Japan, the country that is, according to this story, about to introduce the strictest regulations in the world concerning safety of GM foods, has been chosen to chair a working group that will draft the guiding principles on risk analysis and risk assessment of foods derived from biotechnology.
However, the resulting guidelines are unlikely to be as draconian as might be expected because two key concepts of the risk assessment process up for discussion, "traceability" and "familiarity," have many countries perplexed -- most notably Japan, whose officials seem reluctant to use the terms in the context of food-safety regulation.
The GM food-safety working group is, the story says, part of the ad hoc Intergovernmental Task Force on Foods Derived from Biotechnology, which was established by the global food standards body, the Codex Alimentarius Commission. The task force is charged with developing "standards, guidelines and principles on foods derived from biotechnology or traits introduced into foods by biological methods" by 2003, and it was at its first meeting in the middle of March in Chiba, Japan, that France proposed "traceability" and "familiarity" be included in the task force agenda.
Itaru Nishimoto, director-general of Japan's Ministry of Health and Welfare's environmental health bureau, which will take a leading role in the working group, was cited as saying that applying the terms to GM foods is a daunting task, adding, "It is unclear at the moment what the implications of the two concepts are, as they have not previously been used by Codex, and are new to most of us."
The concept of "familiarity" in environmental risk assessment has already been defined by the Organization for Economic Cooperation and Development (OECD) as the understanding of characteristics of an organism and its introduced trait, the environment into which the organism is introduced, and the interactions between them. Although Nishimoto accepts and understands "familiarity" as a form of environmental risk management, "its application [to food safety] in relation to a precautionary approach would have to be considered carefully," he says.
"Traceability" -- mechanisms by which particular substances can be followed from source to final product through record tracking of trade routes and labeling -- is seen as "ambiguous" when applied to biotechnology-derived foods.

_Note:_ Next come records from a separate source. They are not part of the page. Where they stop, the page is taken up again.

Lemma path_parent_absolute p cs c :
  absolute p = true → segc p = cs ++ [c] → path_parent p = Some (path_string (RootDir :: cs)).
Proof.
  intros Hp Hs. unfold path_parent. rewrite (components_absolute p Hp), Hs, app_comm_cons, last_snoc.
  pose proof (segc_ok p) as Hok. rewrite Hs in Hok. apply Forall_app in Hok as [_ [Hc _]%Forall_cons].
  rewrite removelast_last. by destruct c.
Qed.

Lemma path_file_name_absolute p cs c :
  absolute p = true → segc p = cs ++ [c] →
  path_file_name p = match c with Normal s => Some s | _ => None end.
Proof.
  intros Hp Hs. unfold path_file_name. by rewrite (components_absolute p Hp), Hs, app_comm_cons, last_snoc.
Qed.

(** ** Resolution *)
Abbreviation nmap := (gmap (list string) Node).

(** Every node is in a directory. *)
Definition tree (m : nmap) : Prop := ∀ l s, is_Some (m !! (l ++ [s])) → m !! l = Some Dir.

Definition is_link (n : option Node) : Prop := ∃ t, n = Some (Link t).

Lemma walk_unfold m n cur c cs f :
  walk m n cur (c :: cs) f =
    match m !! cur with
    | None => Err NotFound
    | Some (File _) | Some (Link _) => Err NotADirectory
    | Some Dir =>
        match c with
        | RootDir => walk m n [] cs f
        | CurDir => walk m n cur cs f
        | ParentDir => walk m n (removelast cur) cs f
        | Normal s =>
            match m !! (cur ++ [s]) with
            | Some (Link t) =>
                if bool_decide (cs = []) && negb f then Ok (cur ++ [s])
                else match n with
                     | O => Err FilesystemLoop
                     | S n => walk m n cur (segments t ++ cs) f
                     end
            | _ => walk m n (cur ++ [s]) cs f
            end
        end
    end.
Proof. by destruct n. Qed.

Lemma walk_nil m n cur f : walk m n cur [] f = Ok cur.
Proof. by destruct n. Qed.

(** What a smaller map resolves to something that exists, a larger one does. *)
Lemma walk_mono m1 m2 n cur cs f l :
  m1 ⊆ m2 → walk m1 n cur cs f = Ok l → is_Some (m1 !! l) → walk m2 n cur cs f = Ok l.
Proof.
  intros Hsub. revert cur cs. induction n as [n IHn] using lt_wf_ind. intros cur cs. revert cur.
  induction cs as [|c cs IH]; intros cur; [by rewrite !walk_nil|].
  rewrite !walk_unfold. intros Hw Hl.
  destruct (m1 !! cur) as [[| |]|] eqn:Ec; try done. rewrite (lookup_weaken m1 m2 cur Dir Ec Hsub).
  destruct c as [| | |s]; [auto|auto|auto|].
  destruct (m1 !! (cur ++ [s])) as [[|i|t]|] eqn:Es;
    try rewrite (lookup_weaken m1 m2 _ _ Es Hsub); auto.
  - case_match; [done|]. destruct n as [|n]; [done|]. apply IHn; [lia|done|done].
  - exfalso. destruct cs as [|c cs].
    + rewrite walk_nil in Hw. injection Hw as Hw. rewrite Hw in Es. rewrite Es in Hl. by destruct Hl.
    + by rewrite walk_unfold, Es in Hw.
Qed.

(** A path can be resolved in two parts, the first up to a directory. *)
Lemma walk_app m n cur cs ds f l :
  ds ≠ [] → walk m n cur cs true = Ok l →
  ∃ n', walk m n cur (cs ++ ds) f = walk m n' l ds f.
Proof.
  intros Hds. revert cur cs. induction n as [n IHn] using lt_wf_ind. intros cur cs. revert cur.
  induction cs as [|c cs IH]; intros cur; [rewrite walk_nil; intros [= <-]; by eexists|].
  cbn [app]. rewrite !walk_unfold. intros Hw.
  destruct (m !! cur) as [[| |]|] eqn:Ec; try done. destruct c as [| | |s]; [auto|auto|auto|].
  destruct (m !! (cur ++ [s])) as [[|i|t]|] eqn:Es; auto.
  rewrite andb_false_r in Hw. rewrite (bool_decide_eq_false_2 (cs ++ ds = [])) by (by destruct cs).
  cbn [andb]. destruct n as [|n]; [done|]. rewrite app_assoc. apply IHn; [lia|done].
Qed.

(** Not following a last link leads to something that exists as well. *)
Lemma walk_nofollow_exists m n cur cs l :
  walk m n cur cs true = Ok l → is_Some (m !! l) →
  ∃ l', walk m n cur cs false = Ok l' ∧ is_Some (m !! l').
Proof.
  revert cur cs. induction n as [n IHn] using lt_wf_ind. intros cur cs. revert cur.
  induction cs as [|c cs IH]; intros cur; [rewrite !walk_nil; intros [= ->]; by eexists|].
  rewrite !walk_unfold. intros Hw Hl. destruct (m !! cur) as [[| |]|] eqn:Ec; try done.
  destruct c as [| | |s]; [eauto|eauto|eauto|].
  destruct (m !! (cur ++ [s])) as [[|i|t]|] eqn:Es; eauto.
  rewrite andb_false_r in Hw. destruct (bool_decide (cs = [])) eqn:E; cbn [andb negb].
  - eexists. split; [done|]. by rewrite Es.
  - destruct n as [|n]; [done|]. eapply IHn; [|done..]. lia.
Qed.

(** Below a directory, where no link is in the way, a path leads to its names;
    with [d] it ends in a slash. *)
Lemma walk_names m n l ns f d :
  tree m →
  (∀ k s, k ++ [s] `prefix_of` ns → (f = true ∨ d = true ∨ k ++ [s] ≠ ns) → ¬ is_link (m !! (l ++ k ++ [s]))) →
  let w := walk m n l ((Normal <$> ns) ++ if d : bool then [CurDir] else []) f in
  w = Ok (l ++ ns) ∧ (d = true → m !! (l ++ ns) = Some Dir) ∨
  ∃ e, w = Err e ∧ (e = NotFound → m !! (l ++ ns) = None).
Proof.
  intros Ht. cbv zeta. revert l. induction ns as [|s ns IH]; intros l Hn.
  { cbn [fmap list_fmap app]. rewrite app_nil_r. destruct d; [|left; by rewrite walk_nil].
    rewrite walk_unfold. destruct (m !! l) as [[]|] eqn:E; [left; by rewrite walk_nil|right; by eexists..]. }
  cbn [fmap list_fmap app]. rewrite walk_unfold.
  assert (∀ k, m !! l ≠ Some Dir → is_Some (m !! (l ++ s :: k)) → False) as Hup.
  { intros k Hl. induction k as [|x k IHk] using rev_ind; intros Hs; [by apply Hl, (Ht l s)|].
    apply IHk. rewrite app_comm_cons, app_assoc in Hs. by rewrite (Ht _ _ Hs). }
  destruct (m !! l) as [[|i|t]|] eqn:El; [|right; by eexists..|].
  2: { right. eexists. split; [done|]. intros _. apply eq_None_not_Some. intros Hs. by eapply (Hup ns). }
  specialize (IH (l ++ [s])). rewrite <- app_assoc in IH. cbn [app] in IH.
  assert (∀ k x, k ++ [x] `prefix_of` ns → f = true ∨ d = true ∨ k ++ [x] ≠ ns →
                 ¬ is_link (m !! ((l ++ [s]) ++ k ++ [x]))) as Hrec.
  { intros k x Hk Hc. rewrite <- app_assoc. cbn [app].
    apply (Hn (s :: k) x); [by apply prefix_cons|]. destruct Hc as [?|[?|Hc]]; [by left|by right; left|].
    right. right. intros [=]. done. }
  specialize (IH Hrec). destruct (m !! (l ++ [s])) as [[|i|t]|] eqn:Es; try done.
  destruct (decide ((Normal <$> ns) ++ (if d then [CurDir] else []) = [] ∧ f = false)) as [[Hnil ->]|Hx].
  - rewrite Hnil. left. destruct ns; [by destruct d|done].
  - exfalso. apply (Hn [] s); [by apply prefix_cons, prefix_nil| |cbn; rewrite Es; by eexists].
    destruct f; [by left|right]. destruct d; [by left|right]. cbn. intros [= <-]. by apply Hx.
Qed.
End FileSystemProofs.
Lemma safe_trans a b c : safe a b → safe b c → safe a c.
Proof. intros [H1 H2] [H3 H4]. split; [by eapply conf_trans|auto]. Qed.
Lemma same_safe fs fs' : same fs fs' → safe fs fs'.
Proof. intros H. split; [by apply same_conf|]. by rewrite (same_nodes _ _ H). Qed.

(** From [fs] the computation ends in a good state within the bounds [R], with
    [Q] if it returns. *)
Definition ends {A} (R : Fs → Fs → Prop) (fs : Fs) (p : result A Error * Fs) (Q : A → Fs → Prop) : Prop :=
  good p.2 ∧ R fs p.2 ∧ ∀ a, p.1 = Ok a → Q a p.2.

Lemma ends_bind {A B} (R : Fs → Fs → Prop) fs (m : M Fs A) (k : A → M Fs B) Q1 Q2 :
  (∀ a b c, R a b → R b c → R a c) → ends R fs (m fs) Q1 →
  (∀ a fs1, good fs1 → R fs fs1 → Q1 a fs1 → ends R fs1 (k a fs1) Q2) →
  ends R fs ((m ≫= k) fs) Q2.
Proof.
  intros HR (Hg & Hr & Hq) Hk. unfold mbind, m_bind.
  destruct (m fs) as [[a|e] fs1]; cbn in *; [|by split_and!].
  destruct (Hk a fs1 Hg Hr (Hq _ eq_refl)) as (H1 & H2 & H3). split_and!; eauto.
Qed.

Lemma ends_weaken {A} (R R' : Fs → Fs → Prop) fs (p : result A Error * Fs) (Q Q' : A → Fs → Prop) :
  (R fs p.2 → R' fs p.2) → (∀ a fs', p = (Ok a, fs') → good fs' → R fs fs' → Q a fs' → Q' a fs') →
  ends R fs p Q → ends R' fs p Q'.
Proof.
  intros HR HQ (H1 & H2 & H3). split_and!; [done|by apply HR|].
  destruct p as [r fs']. cbn in *. intros a ->. apply HQ; auto.
Qed.

Lemma ends_reads {A} fs (m : M Fs A) :
  good fs → reads m → ends safe fs (m fs) (λ a fs', same fs fs' ∧ m fs = (Ok a, fs')).
Proof.
  intros Hg Hm. specialize (Hm fs). split_and!; [by eapply same_good|by apply same_safe|].
  destruct (m fs) as [r fs']. cbn in *. by intros a ->.
Qed.

Lemma ends_try {A} R fs (m : M Fs A) Q :
  ends R fs (m fs) Q → ends R fs (try m fs) (λ r fs', R fs fs' ∧ ∀ a, r = Ok a → Q a fs').
Proof.
  intros (H1 & H2 & H3). unfold try. destruct (m fs) as [r fs']. split_and!; [done|done|].
  cbn. intros a [= <-]. done.
Qed.

(** One call: what it does to a state that has lost at most a pending fault. *)
Lemma ends_syscall {A} (f : Fs → result (A * Fs) ErrorKind) fs (Q : A → Fs → Prop) :
  good fs →
  (∀ fs1 a fs', same fs fs1 → good fs1 → f fs1 = Ok (a, fs') → good fs' ∧ safe fs1 fs' ∧ Q a fs') →
  ends safe fs (syscall f fs) Q.
Proof.
  intros Hg Hf. destruct (syscall f fs) as [[a|e] fs'] eqn:E.
  - apply syscall_ok in E as (fs1 & Hs & E).
    destruct (Hf fs1 a fs' Hs (same_good _ _ Hs Hg) E) as (H1 & H2 & H3). split_and!; [done| |].
    + eapply safe_trans; [by apply same_safe|done].
    + by intros ? [= <-].
  - apply syscall_err in E as [Hs _]. split_and!; [by eapply same_good|by apply same_safe|done].
Qed.

(** Where a call that does not follow a last link acts. *)
Lemma resolve_below_ok fs q ns l :
  good fs → below q ns → ns ≠ [] → trailing q = false → links_free (nodes fs) (removelast ns) →
  resolve fs q false = Ok l → l = PL ++ ns.
Proof.
  intros Hg Hb Hne Ht Hl Hr.
  destruct (resolve_below fs q ns false Hg Hb Hne) as [[Hw _]|(e & Hw & _)]; [right; done|congruence..].
Qed.
(** A read of the stream takes bytes off it, or fails. *)
Lemma stream_read_spec j fs :
  let p := stream_read (j, fs) in
  same fs p.2.2 ∧
  match p.1 with
  | Ok d => ∃ s s', data_stream j = Some s ∧ p.2.1 = j <| data_stream := Some s' |> ∧
              stream_left fs s' = (stream_left fs s - length d)%nat ∧
              (length d ≤ stream_left fs s)%nat ∧ (sending j → sending p.2.1)
  | Err _ => p.2.1 = j ∧ ∀ buf pos, data_stream j ≠ Some (BufStream buf pos)
  end.
Proof.
  cbv zeta. unfold stream_read. rewrite run_self.
  assert (∀ s, data_stream j = Some s → ∀ s', (∀ h m, s' = FileStream h m → ∃ h' m', s = FileStream h' m') →
    sending j → sending (j <| data_stream := Some s' |>)) as Hsend.
  { intros s Es s' Hs (H1 & H2 & H3). split_and!; [done..|]. cbn. rewrite Es in H3.
    destruct (data_source j); [done|]. destruct s' as [h m|]; [|done].
    destruct (Hs h m eq_refl) as (? & ? & ->). done. }
  destruct (data_stream j) as [[h [| |]|buf pos]|] eqn:Es; try (by split; [apply same_refl|]).
  - pose proof (reads_syscall (λ fs, Ok (read_at fs h BUF_SIZE, fs))
                  ltac:(by intros ??? [= _ <-]) fs) as Hsame.
    unfold mbind, m_bind, fs_do.
    destruct (syscall _ fs) as [[d|e] fs1] eqn:Er; cbn [fst snd] in *; [|by split].
    apply syscall_ok in Er as (fs2 & Hs2 & [= <- <-]). cbn. split; [done|].
    eexists _, _. split_and!; [done|done| |unfold read_at; rewrite length_take, length_drop, (same_inode fs) by done; cbn [stream_left]; lia|].
    + cbn. lia.
    + apply (Hsend _ eq_refl). intros ? ? [= <- <-]. by eexists _, _.
  - cbn. split; [apply same_refl|]. eexists _, _. split_and!; [done|done| |rewrite length_take, length_drop; cbn [stream_left]; lia|].
    + cbn. lia.
    + by apply (Hsend _ eq_refl).
Qed.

The story goes on to cite Henry Miller, a former US FDA official and a senior fellow at the Hoover Institution (Stanford, CA), as saying the Codex task force meeting carried an unusually strong anti-biotech tone, pointing to the conspicuous lack of lobbying from the US delegation, which included FDA officials. According to Miller, the FDA plans to announce a new requirement that all foods containing GMOs must undergo premarket evaluation at the agency, adding, "Knowing that their own policy will soon contravene the scientific consensus about biotech regulation constrains FDA officials from pushing the scientific line. As a result, the Codex task force is en route to describing and codifying various procedures and requirements more appropriate to potentially dangerous drugs and pesticides than to gene-spliced tomatoes, potatoes, and strawberries."